Some of the issues around gun crime in the country could be tackled now because "Americans are demanding change," 2020 Senior Campaign Advisor Lara Trump said Friday.
Appearing on “America’s Newsroom” with anchor Bill Hemmer, Trump said that maybe -- after a weekend of violence and two mass shootings in Ohio and Texas -- Congress would be “coming to their senses” and “realizing that Americans are demanding change.”
“They’re demanding something happen -- maybe it does?” she questioned.
Following the massacres, President Trump pledged to tackle gun reform. He told reporters Friday morning, “I think Republicans are going to be great and lead the charge, along with the Democrats.”
“We don’t want people who are mentally ill, who are sick, having guns,” he stated.
The president called for “meaningful background checks,” echoing tweets in which he also said he had been speaking with leaders of the NRA “so that their very strong views can be fully represented and respected.”

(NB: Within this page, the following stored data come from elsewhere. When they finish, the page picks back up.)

Lemma reconcile_converges_witness :
  ∃ r', apply_pending host_ok node_pulled = (Ok tt, r') ∧ rc_pending r' = None ∧
    rc_peer_to_wid r' !! pi_pubkey peer_y = None.
Proof.
  destruct (@reconcile_converges _ live_workers _ shards_started node_pulled next_snapshot host_ok
    (@node_pulled_reached live_workers) eq_refl
    (fun _ _ => eq_refl) eq_refl eq_refl) as (r' & Hr & Hp & _ & _ & Hout & _).
  exists r'. split; [exact Hr|]. split; [exact Hp|]. apply Hout, key_absent. vm_compute. reflexivity.
Defined.

Lemma revoked_peer_cut_off_witness :
  let r' := (apply_pending (H0:=dead_worker) host_down node_pulled).2 in
  (∀ pkt, accepts_source (rc_allowed r') (pi_pubkey peer_y) pkt = false) ∧ rc_pending r' = Some next_snapshot.
Proof.
  split; [|vm_compute; reflexivity].
  destruct (@revoked_peer_cut_off _ dead_worker _ shards_started node_pulled next_snapshot host_down _ _ (pi_pubkey peer_y)
    (@node_pulled_reached dead_worker) eq_refl ltac:(apply key_absent; vm_compute; reflexivity)
    (surjective_pairing _)) as (_ & Hacc & _). exact Hacc.
Defined.
Definition with_network m d := mkDb m (t_invite d) (t_device d) (t_relay d) (t_route d) (t_admin d) (t_audit d) (t_stats d) (t_sequence d).
Definition with_invite m d := mkDb (t_network d) m (t_device d) (t_relay d) (t_route d) (t_admin d) (t_audit d) (t_stats d) (t_sequence d).
Definition with_device m d := mkDb (t_network d) (t_invite d) m (t_relay d) (t_route d) (t_admin d) (t_audit d) (t_stats d) (t_sequence d).
Definition with_relay m d := mkDb (t_network d) (t_invite d) (t_device d) m (t_route d) (t_admin d) (t_audit d) (t_stats d) (t_sequence d).
Definition with_route m d := mkDb (t_network d) (t_invite d) (t_device d) (t_relay d) m (t_admin d) (t_audit d) (t_stats d) (t_sequence d).
Definition with_admin m d := mkDb (t_network d) (t_invite d) (t_device d) (t_relay d) (t_route d) m (t_audit d) (t_stats d) (t_sequence d).
Definition with_audit l d := mkDb (t_network d) (t_invite d) (t_device d) (t_relay d) (t_route d) (t_admin d) l (t_stats d) (t_sequence d).
Definition with_stats m d := mkDb (t_network d) (t_invite d) (t_device d) (t_relay d) (t_route d) (t_admin d) (t_audit d) m (t_sequence d).
Definition with_sequence z d := mkDb (t_network d) (t_invite d) (t_device d) (t_relay d) (t_route d) (t_admin d) (t_audit d) (t_stats d) z.

Definition db_empty : Db := mkDb ∅ ∅ ∅ ∅ ∅ ∅ [] ∅ None.

(** ** Answers *)

(** sqlx errors, as far as the code tells them apart. *)
Inductive DbError :=
| Busy                      (* SQLite contention: primary code 5 or 6 *)
| Serialization             (* PostgreSQL 40001, 40P01 *)
| UniqueViolation
| PoolTimedOut
| Protocol (message : string)
| OtherError.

“I think, in the end, Wayne [LaPierre] or the NRA will be there or be neutral,” he said.
“I am the biggest Second Amendment person there is, but we all must work together for the good and safety of our Country. Common sense things can be done that are good for everyone,” the president tweeted.
Lara Trump agreed with the president: “I mean, we see this time and time again. There are these shootings and we have to change something and nothing happens.”
“Why wouldn’t we have more background checks?” she probed. “Why wouldn’t we make sure that somebody doesn’t purchase a gun that shouldn’t have one? And, the president is being very clear about that and I think -- on both sides of the aisle -- maybe that’s the one place that people can finally agree.”
Senate Majority Leader Mitch McConnell, R-Ky., said he now wants to consider background checks and other bills. “What we can’t do is fail to pass something,” he told a Kentucky radio station.
“Background checks and red flags will probably lead the discussion,” McConnell noted. “Red flag” laws allow authorities to seize firearms from someone deemed a threat to themselves or others.
House Speaker Nancy Pelosi, D-Calif., and Senate Democratic Leader Chuck Schumer, D-N.Y., said the president assured them in phone calls Thursday he will review the House-passed bill that expands federal background checks for firearm sales.
“It’s a tough thing because I think the main issue is that people want to remain anonymous,” Trump told Hemmer on background checks. “You never want something to come back on you or for someone to sue you because… maybe there was an issue with them. At the same time, we always hear Bill, after the fact that there was somebody that saw something. Or someone that knew something. Or, they said, ‘I had a feeling this person would do it.’
“We’re in an unknown space here. Listen, since we’ve seen so much. These mass murders, really these mass shootings, the rise in them… We have had the internet, social media, a 24-hour news cycle. Those are all things that have changed. And, as such, I think as a society we have to look at that and figure out the best way forward… Maybe we can get some solutions.”